Richland commission halts courthouse-law center project

Richland County is presently not moving forward with plans to construct a central point of entry between the county courthouse and adjacent law enforcement center in Wahpeton. The project, proposed for security, is being halted in the face of higher costs and shifting priorities.

Citing a changed economic situation, the Richland County Board of Commissioners voted 5-0 Tuesday, Nov. 2 to presently not move forward with a project affecting two county buildings.

In 2020, the commissioners approved accepting a $628,115.18 grant to partially fund the construction of a central point of entry for both the Richland County Courthouse and adjacent Richland County Law Enforcement Center. The county also planned to augment the grant and available funding by levying one mill for approximately four years in order to complete the project, which had an estimated cost of $1.2 million in April 2020.

Richland County’s plans are impeded by at least two factors: higher costs since the estimate and the January 2021 destruction by fire of the county highway department’s shop in Hankinson. As per the motion, the grant is being given back to its administrators, the Court Facilities Improvement Advisory Committee.

“I’d like to support the whole concept of connecting these buildings,” Commissioner Rollie Ehlert said. “I think we can do a much smaller version of what we were looking to. I think those costs came in so much higher than anyone was anticipating. The reality was it was considerably more, almost double than what was projected.”

Scaling the project down would not lead to significant savings, according to Commissioner Nathan Berseth.

“If we scale it down by 20 percent, we’re going to see a 5 percent savings,” Berseth said. “I fully support the project as it sits. The timing is just awful between the building costs, the shop that burned down and paying for (the shop).”

Commissioner Sid Berg agreed, saying costs associated with the fire and the shop replacement were also higher than expected.

“How deep of a hole do we want to dig this county into?” Berg asked.

Reiterating his support for the project, Berseth also said it was possible that Richland County could return to it in 2022 or beyond.

“That will bode well for us, that we gave back $628,000 that we were once obligated (to use),” Berseth said. “We’ll have a higher priority. We’ve done that before to counties that have turned money back.”

Commissioner Perry Miller asked if the grants were offered annually. Berseth said they were and that he didn’t expect they would soon no longer be available.

“We just have to be careful not to spend money just to spend money. It actually has to deliver something of value to the employees and people in the county,” Miller said.

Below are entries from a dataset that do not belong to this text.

Lemma has_blank_key_false `{HashOrder} metadata :
  has_blank_key metadata = false ↔ map_Forall (λ key _, trim key ≠ []) metadata.
Proof.
  unfold has_blank_key. rewrite <- not_true_iff_false, existsb_exists. split.
  - intros Hn k v Hkv Ht. apply Hn. exists (k, v). rewrite <- list_elem_of_In, elem_of_hash_iter.
    by rewrite bool_decide_eq_true.
  - intros Hm ([k v] & Hin & Ht%bool_decide_eq_true). apply list_elem_of_In, elem_of_hash_iter in Hin.
    by apply Hm in Hin.
Qed.
Lemma eip_errors_nil name seen eips :
  eip_errors name seen eips = [] ↔
  Forall (λ eip, trim eip ≠ []) eips ∧ NoDup ((λ eip, to_uppercase (trim eip)) <$> eips) ∧
  Forall (λ eip, to_uppercase (trim eip) ∉ seen) eips.
Proof.
  revert seen. induction eips as [|e l IH]; intros seen; csimpl; [repeat constructor|].
  rewrite NoDup_cons, !Forall_cons. cbn [eip_errors]. case_bool_decide as Ht; [naive_solver|].
  rewrite app_nil, push_if_nil, bool_decide_eq_false, IH, (Forall_not_seen (λ eip, to_uppercase (trim eip))).
  naive_solver.
Qed.
(** The schedule, after an epoch if there is one before it. *)
Definition after (previous : option Z) (l : list Z) : list Z :=
  match previous with Some p => p :: l | None => l end.
Lemma Sorted_after previous e l :
  Sorted Z.le (after previous (e :: l)) ↔ from_option (λ p, p ≤ e) True previous ∧ Sorted Z.le (e :: l).
Proof.
  destruct previous as [p|]; cbn [after from_option]; [|naive_solver]. split.
  - intros Hs. inversion_clear Hs as [|?? Hs' Hhd]. split; [by inversion_clear Hhd|done].
  - intros [Hp Hs]. constructor; [done|by constructor].
Qed.
Lemma Forall_insert_fresh {A : Type} (seen : gmap Str Z) (f : A → Str) k i l :
  Forall (λ x, <[k:=i]> seen !! f x = None) l ↔ k ∉ f <$> l ∧ Forall (λ x, seen !! f x = None) l.
Proof.
  rewrite !Forall_forall, list_elem_of_fmap. split.
  - intros Hx. split.
    + intros (x & -> & Hin). specialize (Hx _ Hin). by rewrite lookup_insert_eq in Hx.
    + intros x Hin. specialize (Hx _ Hin). by apply lookup_insert_None in Hx as [? _].
  - intros [Hk Hx] x Hin. apply lookup_insert_None. split; [by apply Hx|]. intros ->. apply Hk. by exists x.
Qed.
Lemma fork_errors_nil `{HashOrder} index seen previous forks :
  fork_errors index seen previous forks = [] ↔
  Forall fork_ok forks ∧ NoDup ((λ fork, to_lowercase (trim (fe_name fork))) <$> forks) ∧
  Forall (λ fork, seen !! to_lowercase (trim (fe_name fork)) = None) forks ∧
  Sorted Z.le (after previous (fe_activation_epoch <$> forks)).
Proof.
  revert index seen previous. induction forks as [|f l IH]; intros index seen previous.
  { cbn [fork_errors]. split; [|done]. intros _. split_and!; try by constructor. destruct previous; by repeat constructor. }
  csimpl. cbn [fork_errors]. rewrite NoDup_cons, !Forall_cons, Sorted_after.
  rewrite !app_nil, !push_if_nil, eip_errors_nil, has_blank_key_false, IH, bool_decide_eq_false.
  assert (match previous with
    | Some prior => push_if (fe_activation_epoch f <? prior)
        (chain_error "forks.activation_epoch" (str "fork '" ++ trim (fe_name f) ++
           str "' has non-monotonic activation epoch " ++ decimal (fe_activation_epoch f) ++
           str " (previous " ++ decimal prior ++ str ")"))
    | None => [] end = [] ↔ from_option (λ p, p ≤ fe_activation_epoch f) True previous) as Hprev.
  { destruct previous; cbn [from_option]; [by rewrite push_if_nil, Z.ltb_ge|done]. }
  rewrite Hprev. clear Hprev.
  assert ((bool_decide (fe_phase f = Scheduled) || bool_decide (fe_phase f = PendingFork)) &&
    (fe_activation_epoch f =? 0) = false ↔
    (fe_phase f = Scheduled ∨ fe_phase f = PendingFork → fe_activation_epoch f ≠ 0)) as ->.
  { rewrite andb_false_iff, orb_false_iff, !bool_decide_eq_false, Z.eqb_neq.
    destruct (decide (fe_phase f = Scheduled)), (decide (fe_phase f = PendingFork)); naive_solver. }
  assert (fork_ok f ↔ trim (fe_name f) ≠ [] ∧
    (fe_phase f = Scheduled ∨ fe_phase f = PendingFork → fe_activation_epoch f ≠ 0) ∧
    (Forall (λ eip, trim eip ≠ []) (fe_eips f) ∧ NoDup ((λ eip, to_uppercase (trim eip)) <$> fe_eips f) ∧
     Forall (λ eip, to_uppercase (trim eip) ∉ (∅ : gset Str)) (fe_eips f)) ∧
    map_Forall (λ key _, trim key ≠ []) (fe_metadata f)) as ->.
  { pose proof (Forall_not_empty (λ eip, to_uppercase (trim eip)) (fe_eips f)).
    split; [intros []; tauto|intros (?&?&(?&?&?)&?); by constructor]. }
  destruct (seen !! to_lowercase (trim (fe_name f))) as [i|] eqn:Hseen; [naive_solver|].
  rewrite (Forall_insert_fresh seen (λ g, to_lowercase (trim (fe_name g)))). cbn [after]. naive_solver.
Qed.
End accepted.

(** [validate_chain_spec_config] accepts exactly the specifications with positive timing
    parameters, a version, and a schedule that is not empty, whose epochs never decrease,
    whose forks have distinct names up to case, and in which every fork is well formed: no
    fork still to come at epoch 0, no blank or repeated EIP, no blank metadata key. *)
Theorem validate_chain_spec_exact `{UnicodeCase} `{HashOrder} config :
  validate_chain_spec_config config = Ok tt ↔ chain_spec_ok config.
Proof.
  unfold validate_chain_spec_config. rewrite errors_to_result_ok, !app_nil, !push_if_nil, fork_errors_nil.
  rewrite has_blank_key_false, andb_false_iff, !bool_decide_eq_false, !Z.eqb_neq. cbn [after].
  assert (Forall (λ fork, (∅ : gmap Str Z) !! to_lowercase (trim (fe_name fork)) = None) (cs_forks config)) as Hempty
    by (by apply Forall_forall).
  split.
  - intros (?&?&?&?&?&?&?&Hcustom&?&?&_&?). split; try done. intros Hn. by destruct Hcustom.
  - intros [(?&?&?&?) ?? ? Hcustom ???]. split_and!; try done.
    destruct (decide (cs_network config = CustomNetwork)); [right; by apply Hcustom|by left].
Qed.

(** The order of the hash maps and the sorting algorithm do not matter to the commitment. *)
Lemma pairs_by_key_unique (SU1 SU2 : SortUnstable) (HO1 HO2 : HashOrder) metadata :
  pairs_by_key (SU := SU1) (HO := HO1) metadata = pairs_by_key (SU := SU2) (HO := HO2) metadata.
Proof.
  pose proof (preorder_on (A := Str) (B := Str * Str) fst bytes_cmp) as Hpre. unfold pairs_by_key.
  apply (sorted_perm_unique _); [|by apply sort_unstable_sorted..|].
  - intros x y Hx Hy Heq%(cmp_eq bytes_cmp). rewrite sort_unstable_perm in Hx, Hy.
    refine (NoDup_key_eq fst _ x y _ Hx Hy Heq). apply NoDup_hash_iter.
  - rewrite !sort_unstable_perm. by rewrite (hash_iter_perm (HashOrder := HO1)), (hash_iter_perm (HashOrder := HO2)).
Qed.
Lemma chain_spec_commitment_deterministic `{Sha256} (SU1 SU2 : SortUnstable) (HO1 HO2 : HashOrder) config :
  compute_chain_spec_commitment (SU := SU1) (HO := HO1) config =
  compute_chain_spec_commitment (SU := SU2) (HO := HO2) config.
Proof.
  unfold compute_chain_spec_commitment. do 2 f_equal. unfold canonical_spec. do 9 f_equal.
  - unfold metadata_lines. by rewrite (pairs_by_key_unique SU1 SU2 HO1 HO2).
  - f_equal. apply imap_ext. intros i fork _. unfold fork_lines, metadata_lines.
    by rewrite (pairs_by_key_unique SU1 SU2 HO1 HO2).
Qed.

(** Case mappings of ASCII, for the examples. *)
#[local] Instance ascii_case : UnicodeCase :=
  {| to_lowercase := to_ascii_lowercase;
     to_uppercase := λ s, (λ b, if (97 <=? b) && (b <=? 122) then b - 32 else b) <$> s |}.
#[local] Existing Instance map_to_list_order.
#[local] Existing Instance stable_sort_unstable.
Definition two_forks (name1 name2 : Str) (epoch1 epoch2 : Z) (eips : list Str) : ChainSpecConfig :=
  {| cs_chain_id := 1; cs_network := Testnet; cs_consensus := Hybrid; cs_status := Frozen; cs_genesis_time := 1;
     cs_slots_per_epoch := 32; cs_seconds_per_slot := 12;
     cs_forks :=
       [{| fe_name := name1; fe_phase := Activated; fe_activation_epoch := epoch1; fe_eips := eips;
           fe_consensus_change := false; fe_metadata := ∅ |};
        {| fe_name := name2; fe_phase := Scheduled; fe_activation_epoch := epoch2; fe_eips := [];
           fe_consensus_change := true; fe_metadata := ∅ |}];
     cs_metadata := {[str "spec_version" := str "v1"]} |}.
Example chain_spec_examples :
  validate_chain_spec_config default_chain_spec_config = Ok tt ∧
  validate_chain_spec_config (two_forks (str "a") (str "b") 7 7 [str "EIP-1"; str "EIP-2"]) = Ok tt ∧
  is_ok (validate_chain_spec_config (two_forks (str "a") (str " A") 7 7 [])) = false ∧
  is_ok (validate_chain_spec_config (two_forks (str "a") (str "b") 8 7 [])) = false ∧
  is_ok (validate_chain_spec_config (two_forks (str "a") (str "b") 0 0 [])) = false ∧
  is_ok (validate_chain_spec_config (two_forks (str "a") (str "b") 7 7 [str "eip-1"; str "EIP-1 "])) = false ∧
  css_eip_count (compute_chain_spec_stats default_chain_spec_config) = 5.
Proof. by vm_compute. Qed.

(** The text is not escaped: a line break in a value starts a line of its own, and two
    specifications that differ have the same commitment. *)
Definition with_spec_metadata (m : gmap Str Str) : ChainSpecConfig :=
  {| cs_chain_id := 1; cs_network := Testnet; cs_consensus := Hybrid; cs_status := Frozen; cs_genesis_time := 1;
     cs_slots_per_epoch := 32; cs_seconds_per_slot := 12; cs_forks := cs_forks default_chain_spec_config;
     cs_metadata := <[str "spec_version" := str "v1"]> m |}.
Lemma chain_spec_commitment_ambiguous `{Sha256} :
  let one := with_spec_metadata {[str "a" := str "1" ++ [10] ++ str "metadata.b=2"]} in
  let two := with_spec_metadata {[str "a" := str "1"; str "b" := str "2"]} in
  validate_chain_spec_config one = Ok tt ∧ validate_chain_spec_config two = Ok tt ∧ one ≠ two ∧
  compute_chain_spec_commitment one = compute_chain_spec_commitment two.
Proof.
  intros one two. split_and!; [by vm_compute|by vm_compute|by intros [=]|].
  unfold compute_chain_spec_commitment. do 2 f_equal.
Qed.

In other news, Commissioner Tim Campbell briefly spoke on the need for more foster parents in a human services zones including Richland, Ransom and Sargent counties, North Dakota.

“Especially further west, in the smaller communities, they’re really having a hard time,” Campbell said. “Some of those families have almost a school full of kids (to care for).”

More information on foster parenting is available by contacting the RSR Human Service Zone office at 413 Third Ave. N., Wahpeton, or by calling 701-642-7751. The office is open from 8 a.m.-5 p.m. Monday-Friday and is directed by Lynn Flieth.

Richland’s commissioners met less than a week before the scheduled Monday, Nov. 8 commencement of a special North Dakota Legislature session. Politicians are expected to address redistricting, the allocation of nearly $1.1 billion in federal American Rescue Plan Act (ARPA) dollars that North Dakota will receive, vaccine mandates and critical race theory.

Under the final maps approved by the 2021 interim redistricting committee and pending the legislature’s approval, North Dakota District 25 would include all of Richland County and the southeastern portion of Sargent County. The district currently includes eastern Richland County and the southern portion of Cass County.

District 26 includes much of western Richland County and portions of Ransom, Sargent and Dickey counties. Pending legislative approval, the western portion of District 26 would be redistricted among districts 24 and 28.

“Redistricting occurs once every 10 years, and it’s in everyone’s best interest to get it right,” House Minority Leader Josh Boschee, Dem-NPL-District 44, stated previously.

The commissioners’ next meeting will be held at 8 a.m. Tuesday, Nov. 16 at the county courthouse, 418 Second Ave. N. in Wahpeton.